Электронная библиотека книг » Борис Сопельняк » Секретные архивы НКВД-КГБ » Текст книги (страница 5)
Секретные архивы НКВД-КГБ
  • Текст добавлен: 21 сентября 2016, 16:28

Текст книги "Секретные архивы НКВД-КГБ"


Автор книги: Борис Сопельняк



сообщить о нарушении

Текущая страница: 5 (всего у книги 29 страниц) [доступный отрывок для чтения: 11 страниц]

ЕГО ПОКАЗАНИЯ РОДИЛИСЬ ИЗ-ПОД ПАЛКИ

Целый год продолжалось следствие по делу Михаила Кольцова – случай по тем временам беспрецедентный, обычно управлялись за два-три месяца. 15 декабря 1939 года Михаилу Ефимовичу было предъявлено обвинительное заключение, а 1 февраля 1940-го состоялось закрытое заседание Военной коллегии Верховного суда СССР. Председательствовал на заседании один из самых зловещих субъектов тех лет – Ульрих.

Передо мной – протокол этого заседания. Само собой разумеется, он имеет гриф «Совершенно секретно» и отпечатан в одном экземпляре.

– Признаете ли вы себя виновным? – задал Ульрих формальный, и ничего не решающий, вопрос.

И тут судей ждал большой сюрприз! Протокол есть протокол, эмоции в нем не отражены, но можно себе представить, как говорил Кольцов и как слушал Ульрих. Не могу не привести выдержку из этого секретного документа.

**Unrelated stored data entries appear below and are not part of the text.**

(* ===== verification/Rt.v ===== *)
(** * The runtime library (src/rt/ovni.c)

    A program calls the library to emit events: they are copied to a buffer of
    2 MiB that is written to the stream file when it is full, or on demand.
    The state is that of one thread ([rthread]) with the status of its process
    and the file behind its descriptor.  The clock and [write] belong to the
    operating system: [clock k] is the [k]-th reading of the clock and [wr k n]
    what the [k]-th [write], of [n] bytes, returns.  Directories, paths and the
    move of finished streams are not modelled. *)

From Stdlib Require Import Ascii.
From S2P Require Import Prelude Event.

(** ** State *)

Inductive rt_status := ST_UNINIT | ST_INIT | ST_READY | ST_GONE.

#[export] Instance rt_status_eq_dec : EqDecision rt_status.
Proof. solve_decision. Defined.

(** Values of the metadata, a JSON object written with the parson library. *)
Inductive metaval := MNum (z : Z) | MStr (s : string) | MCpus (l : list (Z * Z)).

Record rthread := mk_rthread {
  r_st : rt_status;                 (* rproc.st *)
  r_app : Z;                        (* rproc.app, rproc.loom, rproc.pid *)
  r_loom : string;
  r_pid : Z;
  r_tid : Z;
  r_ready : bool;
  r_finished : bool;
  r_evlen : Z;
  r_evbuf : list Z;                 (* the evlen bytes of evbuf in use *)
  r_cpus : list (Z * Z);            (* index, phyid *)
  r_rank : option (Z * Z);          (* rank, nranks; None while rank_set is 0 *)
  r_meta : gmap string metaval;
  r_file : list Z;                  (* what write() put in the stream file *)
  r_json : option (gmap string metaval);  (* the stored metadata file *)
  r_nclock : nat;                   (* readings of the clock so far *)
  r_nwrite : nat                    (* calls of write so far *)
}.

Definition set_r_st x (r : rthread) : rthread :=
  mk_rthread x (r_app r) (r_loom r) (r_pid r) (r_tid r) (r_ready r) (r_finished r) (r_evlen r)
    (r_evbuf r) (r_cpus r) (r_rank r) (r_meta r) (r_file r) (r_json r) (r_nclock r) (r_nwrite r).
Definition set_r_app x (r : rthread) : rthread :=
  mk_rthread (r_st r) x (r_loom r) (r_pid r) (r_tid r) (r_ready r) (r_finished r) (r_evlen r)
    (r_evbuf r) (r_cpus r) (r_rank r) (r_meta r) (r_file r) (r_json r) (r_nclock r) (r_nwrite r).
Definition set_r_loom x (r : rthread) : rthread :=
  mk_rthread (r_st r) (r_app r) x (r_pid r) (r_tid r) (r_ready r) (r_finished r) (r_evlen r) (r_evbuf r)
    (r_cpus r) (r_rank r) (r_meta r) (r_file r) (r_json r) (r_nclock r) (r_nwrite r).
Definition set_r_pid x (r : rthread) : rthread :=
  mk_rthread (r_st r) (r_app r) (r_loom r) x (r_tid r) (r_ready r) (r_finished r) (r_evlen r)
    (r_evbuf r) (r_cpus r) (r_rank r) (r_meta r) (r_file r) (r_json r) (r_nclock r) (r_nwrite r).
Definition set_r_ready x (r : rthread) : rthread :=
  mk_rthread (r_st r) (r_app r) (r_loom r) (r_pid r) (r_tid r) x (r_finished r) (r_evlen r) (r_evbuf r)
    (r_cpus r) (r_rank r) (r_meta r) (r_file r) (r_json r) (r_nclock r) (r_nwrite r).
Definition set_r_finished x (r : rthread) : rthread :=
  mk_rthread (r_st r) (r_app r) (r_loom r) (r_pid r) (r_tid r) (r_ready r) x (r_evlen r) (r_evbuf r)
    (r_cpus r) (r_rank r) (r_meta r) (r_file r) (r_json r) (r_nclock r) (r_nwrite r).
Definition set_r_evlen x (r : rthread) : rthread :=
  mk_rthread (r_st r) (r_app r) (r_loom r) (r_pid r) (r_tid r) (r_ready r) (r_finished r) x (r_evbuf r)
    (r_cpus r) (r_rank r) (r_meta r) (r_file r) (r_json r) (r_nclock r) (r_nwrite r).
Definition set_r_evbuf x (r : rthread) : rthread :=
  mk_rthread (r_st r) (r_app r) (r_loom r) (r_pid r) (r_tid r) (r_ready r) (r_finished r) (r_evlen r) x
    (r_cpus r) (r_rank r) (r_meta r) (r_file r) (r_json r) (r_nclock r) (r_nwrite r).
Definition set_r_cpus x (r : rthread) : rthread :=
  mk_rthread (r_st r) (r_app r) (r_loom r) (r_pid r) (r_tid r) (r_ready r) (r_finished r) (r_evlen r)
    (r_evbuf r) x (r_rank r) (r_meta r) (r_file r) (r_json r) (r_nclock r) (r_nwrite r).
Definition set_r_rank x (r : rthread) : rthread :=
  mk_rthread (r_st r) (r_app r) (r_loom r) (r_pid r) (r_tid r) (r_ready r) (r_finished r) (r_evlen r)
    (r_evbuf r) (r_cpus r) x (r_meta r) (r_file r) (r_json r) (r_nclock r) (r_nwrite r).
Definition set_r_meta x (r : rthread) : rthread :=
  mk_rthread (r_st r) (r_app r) (r_loom r) (r_pid r) (r_tid r) (r_ready r) (r_finished r) (r_evlen r)
    (r_evbuf r) (r_cpus r) (r_rank r) x (r_file r) (r_json r) (r_nclock r) (r_nwrite r).
Definition set_r_file x (r : rthread) : rthread :=
  mk_rthread (r_st r) (r_app r) (r_loom r) (r_pid r) (r_tid r) (r_ready r) (r_finished r) (r_evlen r)
    (r_evbuf r) (r_cpus r) (r_rank r) (r_meta r) x (r_json r) (r_nclock r) (r_nwrite r).
Definition set_r_json x (r : rthread) : rthread :=
  mk_rthread (r_st r) (r_app r) (r_loom r) (r_pid r) (r_tid r) (r_ready r) (r_finished r) (r_evlen r)
    (r_evbuf r) (r_cpus r) (r_rank r) (r_meta r) (r_file r) x (r_nclock r) (r_nwrite r).
Definition set_r_nclock x (r : rthread) : rthread :=
  mk_rthread (r_st r) (r_app r) (r_loom r) (r_pid r) (r_tid r) (r_ready r) (r_finished r) (r_evlen r)
    (r_evbuf r) (r_cpus r) (r_rank r) (r_meta r) (r_file r) (r_json r) x (r_nwrite r).
Definition set_r_nwrite x (r : rthread) : rthread :=
  mk_rthread (r_st r) (r_app r) (r_loom r) (r_pid r) (r_tid r) (r_ready r) (r_finished r) (r_evlen r)
    (r_evbuf r) (r_cpus r) (r_rank r) (r_meta r) (r_file r) (r_json r) (r_nclock r) x.

Definition set_buf n l (r : rthread) : rthread := set_r_evlen n (set_r_evbuf l r).
Definition tick (r : rthread) : rthread := set_r_nclock (S (r_nclock r)) r.
Definition wrote l (r : rthread) : rthread := set_r_nwrite (S (r_nwrite r)) (set_r_file (r_file r ++ l) r).

(** The zeroed [rthread] of a new thread of the process. *)
Definition rthread_zero (st : rt_status) : rthread :=
  mk_rthread st 0 "" 0 0 false false 0 [] [] None ∅ [] None 0 0.

Definition OVNI_MAX_EV_BUF : Z := 2 * 1024 * 1024.

(** "ovni", version 1: [struct ovni_stream_header]. *)
Definition stream_header : list Z := [111; 118; 110; 105] ++ le_encode 4 1.

Definition mcv3 (m c v : ascii) : list Z := [ch m; ch c; ch v].

Section Rt.
Variables (clock : nat -> Z) (wr : nat -> Z -> Z) (wfuel : nat).

Definition ovni_clock_now : M rthread Z :=
  let* r := mget in
  mmod tick ;;;
  mret (u64 (clock (r_nclock r))).

(** ** Writing the buffer *)

Fixpoint write_evbuf (fuel : nat) (buf : list Z) : M rthread unit :=
  match fuel with
  | O => mfuel
  | S fuel' =>
      let* r := mget in
      let written := wr (r_nwrite r) (Z.of_nat (length buf)) in
      if written <? 0 then mdie else
      mmod (wrote (take (Z.to_nat written) buf)) ;;;
      let rest := drop (Z.to_nat written) buf in
      if (0 <? length rest)%nat then write_evbuf fuel' rest else mret tt
  end.

Definition flush_evbuf : M rthread unit :=
  let* r := mget in
  write_evbuf wfuel (r_evbuf r) ;;;
  mmod (set_buf 0 []).

Definition write_stream_header : M rthread unit :=
  mmod (set_buf 8 stream_header) ;;;
  flush_evbuf.

(** [memcpy(&rthread.evbuf[rthread.evlen], bs, n)] and [evlen += n]. *)
Definition evbuf_append (bs : list Z) : M rthread unit :=
  let* r := mget in
  let n := Z.of_nat (length bs) in
  if OVNI_MAX_EV_BUF <? r_evlen r + n then mub else
  mmod (set_buf (r_evlen r + n) (r_evbuf r ++ bs)).

(** The first [n] bytes of the event structure. *)
Definition ev_prefix (n : Z) (ev : list Z) : M rthread (list Z) := deref (get_bytes 0 (Z.to_nat n) ev).

(** If the event does not fit: flush, and the two clocks around it. *)
Definition flush_if (full : bool) : M rthread (option (Z * Z)) :=
  if full then
    let* t0 := ovni_clock_now in
    flush_evbuf ;;;
    let* t1 := ovni_clock_now in
    mret (Some (t0, t1))
  else mret None.

Definition flush_event (v : ascii) (t : Z) : M rthread (list Z) :=
  let* ev := ovni_ev_set_clock t ev_zero in
  ovni_ev_set_mcv (mcv3 "O" "F" v) ev.

(** [ovni_ev_add] and [add_flush_events] call each other. *)
Definition add_flush_events (add : list Z -> M rthread unit) (t0 t1 : Z) : M rthread unit :=
  let* pre := flush_event "[" t0 in
  let* post := flush_event "]" t1 in
  add pre ;;;
  add post.

Fixpoint ovni_ev_add (fuel : nat) (ev : list Z) : M rthread unit :=
  match fuel with
  | O => mfuel
  | S fuel' =>
      let* r := mget in
      if negb (r_ready r) then mdie else
      let* size := ovni_ev_size ev in
      let* flushed := flush_if (OVNI_MAX_EV_BUF <=? r_evlen r + size) in
      let* bs := ev_prefix size ev in
      evbuf_append bs ;;;
      match flushed with
      | Some (t0, t1) => add_flush_events (ovni_ev_add fuel') t0 t1
      | None => mret tt
      end
  end.

(** [buf] is the data, its length the [bufsize] argument; the result is the
    event as it is left. *)
Definition ovni_ev_add_jumbo (fuel : nat) (ev buf : list Z) : M rthread (list Z) :=
  let* r := mget in
  if negb (r_ready r) then mdie else
  let bufsize := Z.of_nat (length buf) in
  let* psize := ovni_payload_size ev in
  if negb (psize =? 0) then mdie else
  let* ev := ovni_payload_add (le_encode 4 bufsize) ev in
  let* evsize := ovni_ev_size ev in
  let totalsize := evsize + bufsize in
  if OVNI_MAX_EV_BUF <=? totalsize then mdie else
  let* flushed := flush_if (OVNI_MAX_EV_BUF <=? r_evlen r + totalsize) in
  let* flags := ev_flags ev in
  let* ev := deref (put_bytes 0 [Z.lor flags OVNI_EV_JUMBO] ev) in
  let* bs := ev_prefix evsize ev in
  evbuf_append bs ;;;
  evbuf_append buf ;;;
  (match flushed with
   | Some (t0, t1) => add_flush_events (ovni_ev_add fuel) t0 t1
   | None => mret tt
   end) ;;;
  mret ev.

Definition ovni_ev_emit (fuel : nat) (ev : list Z) : M rthread unit := ovni_ev_add fuel ev.
Definition ovni_ev_jumbo_emit (fuel : nat) (ev buf : list Z) : M rthread unit :=
  ovni_ev_add_jumbo fuel ev buf ;;; mret tt.

Definition ovni_flush (fuel : nat) : M rthread unit :=
  let* r := mget in
  if negb (r_ready r) then mdie else
  if negb (bool_decide (r_st r = ST_READY)) then mdie else
  let* t0 := ovni_clock_now in
  let* pre := flush_event "[" t0 in
  flush_evbuf ;;;
  let* t1 := ovni_clock_now in
  let* post := flush_event "]" t1 in
  ovni_ev_add fuel pre ;;;
  ovni_ev_add fuel post.

(** *** Marks *)

Definition mark_emit (fuel : nat) (v : ascii) (type value : Z) : M rthread unit :=
  if value =? 0 then mdie else
  let* t := ovni_clock_now in
  let* ev := ovni_ev_set_clock t ev_zero in
  let* ev := ovni_ev_set_mcv (mcv3 "O" "M" v) ev in
  let* ev := ovni_payload_add (le_encode 8 (u64 value)) ev in
  let* ev := ovni_payload_add (le_encode 4 (u32 type)) ev in
  ovni_ev_add fuel ev.

Definition ovni_mark_push (fuel : nat) : Z -> Z -> M rthread unit := mark_emit fuel "[".
Definition ovni_mark_pop (fuel : nat) : Z -> Z -> M rthread unit := mark_emit fuel "]".
Definition ovni_mark_set (fuel : nat) : Z -> Z -> M rthread unit := mark_emit fuel "=".

(** ** Life of a process and a thread *)

Definition OVNI_MAX_HOSTNAME : Z := 512.

(** The compare-and-exchange makes one caller of [ovni_proc_init] win. *)
Definition ovni_proc_init (app : Z) (loom : string) (pid : Z) : M rthread unit :=
  let* r := mget in
  if negb (bool_decide (r_st r = ST_UNINIT)) then mdie else
  mmod (set_r_st ST_INIT) ;;;
  if OVNI_MAX_HOSTNAME <=? Z.of_nat (String.length loom) then mdie else
  mmod (fun r => set_r_app app (set_r_pid pid (set_r_loom loom r))) ;;;
  mmod (set_r_st ST_READY).

Definition ovni_proc_fini : M rthread unit :=
  let* r := mget in
  if negb (bool_decide (r_st r = ST_READY)) then mdie else
  mmod (set_r_st ST_GONE).

(** Strings the build sets: OVNI_LIB_VERSION and OVNI_GIT_COMMIT. *)
Record build_info := mk_build { lib_version : string; lib_commit : string }.

Definition OVNI_MODEL_VERSION : string := "1.1.0".

Definition OVNI_METADATA_VERSION : Z := 3.

Definition thread_metadata_populate (b : build_info) (r : rthread) : gmap string metaval :=
  <["ovni.app_id"%string := MNum (r_app r)]> (<["ovni.loom"%string := MStr (r_loom r)]>
  (<["ovni.pid"%string := MNum (r_pid r)]> (<["ovni.tid"%string := MNum (r_tid r)]>
  (<["ovni.part"%string := MStr "thread"]> (<["ovni.lib.commit"%string := MStr (lib_commit b)]>
  (<["ovni.lib.version"%string := MStr (lib_version b)]>
  (<["version"%string := MNum OVNI_METADATA_VERSION]> ∅))))))).

(** [thread_metadata_store] writes the JSON file. *)
Definition thread_metadata_store : M rthread unit := mmod (fun r => set_r_json (Some (r_meta r)) r).

Definition thread_metadata_init (b : build_info) : M rthread unit :=
  mmod (fun r => set_r_meta (thread_metadata_populate b r) r) ;;;
  thread_metadata_store.

(** The checks of the two strings are those of [ovni_thread_require] that do
    not depend on the parser of versions; [valid] is that parser's answer. *)
Definition ovni_thread_require (valid : string -> bool) (model version : string) : M rthread unit :=
  let* r := mget in
  if negb (r_ready r) then mdie else
  if existsb (fun c => bool_decide (c = " "%char) || bool_decide (c = "."%char)) (Stdlib.Strings.String.list_ascii_of_string model) then mdie else
  if (String.length model <=? 1)%nat then mdie else
  if negb (valid version) then mdie else
  if (128 <=? 13 + String.length model)%nat then mdie else
  mmod (fun r => set_r_meta (<[("ovni.require." +:+ model)%string := MStr version]> (r_meta r)) r).

Definition ovni_thread_init (b : build_info) (valid : string -> bool) (tid : Z) : M rthread unit :=
  let* r := mget in
  if r_ready r then mret tt else
  if r_finished r then mdie else
  if tid =? 0 then mdie else
  if negb (bool_decide (r_st r = ST_READY)) then mdie else
  mput (mk_rthread (r_st r) (r_app r) (r_loom r) (r_pid r) tid false false 0 [] [] None ∅ [] None
    (r_nclock r) (r_nwrite r)) ;;;
  write_stream_header ;;;
  thread_metadata_init b ;;;
  mmod (set_r_ready true) ;;;
  ovni_thread_require valid "ovni" OVNI_MODEL_VERSION.

Definition ovni_add_cpu (index phyid : Z) : M rthread unit :=
  if index <? 0 then mdie else
  if phyid <? 0 then mdie else
  let* r := mget in
  if negb (bool_decide (r_st r = ST_READY)) then mdie else
  if negb (r_ready r) then mdie else
  mmod (fun r => set_r_cpus (r_cpus r ++ [(index, phyid)]) r).

Definition ovni_proc_set_rank (rank nranks : Z) : M rthread unit :=
  let* r := mget in
  if negb (bool_decide (r_st r = ST_READY)) then mdie else
  if negb (r_ready r) then mdie else
  mmod (set_r_rank (Some (rank, nranks))).

Definition set_thread_rank (rank nranks : Z) : M rthread unit :=
  mmod (fun r => set_r_meta (<["ovni.nranks"%string := MNum nranks]>
    (<["ovni.rank"%string := MNum rank]> (r_meta r))) r).

Definition set_thread_cpus (cpus : list (Z * Z)) : M rthread unit :=
  mmod (fun r => set_r_meta (<["ovni.loom_cpus"%string := MCpus cpus]> (r_meta r)) r).

Definition ovni_thread_free : M rthread unit :=
  let* r := mget in
  if r_finished r then mdie else
  if negb (r_ready r) then mdie else
  (match r_rank r with Some (rank, nranks) => set_thread_rank rank nranks | None => mret tt end) ;;;
  (match r_cpus r with [] => mret tt | cpus => set_thread_cpus cpus end) ;;;
  mmod (fun r => set_r_meta (<["ovni.finished"%string := MNum 1]> (r_meta r)) r) ;;;
  thread_metadata_store ;;;
  mmod (set_r_evbuf []) ;;;
  mmod (fun r => set_r_ready false (set_r_finished true r)).
End Rt.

«Подсудимый ответил, что виновным себя не признает ни в одном из пунктов предъявленных ему обвинений. Все предъявленные обвинения им самим вымышлены в течение 5-месячных избиений и издевательств, и изложены собственноручно. Весь

2-й том собственноручных показаний он написал по требованию следователя. Все показания он дал исключительно под избиением. Отдельные страницы и отдельные моменты являются реальными, но никому из иностранных журналистов он не давал никакой информации. С Луи Фишером встречался, но никогда не имел с ним антисоветской связи и в своих показаниях все выдумал. С Радеком тоже встречался, но не по антисоветской линии, а все показания дал исключительно под избиением.

Все показания, касающиеся Марии Остен, Андре Жида, а также вербовки в германскую, французскую и американскую разведки также вымышлены и даны под давлением следователя.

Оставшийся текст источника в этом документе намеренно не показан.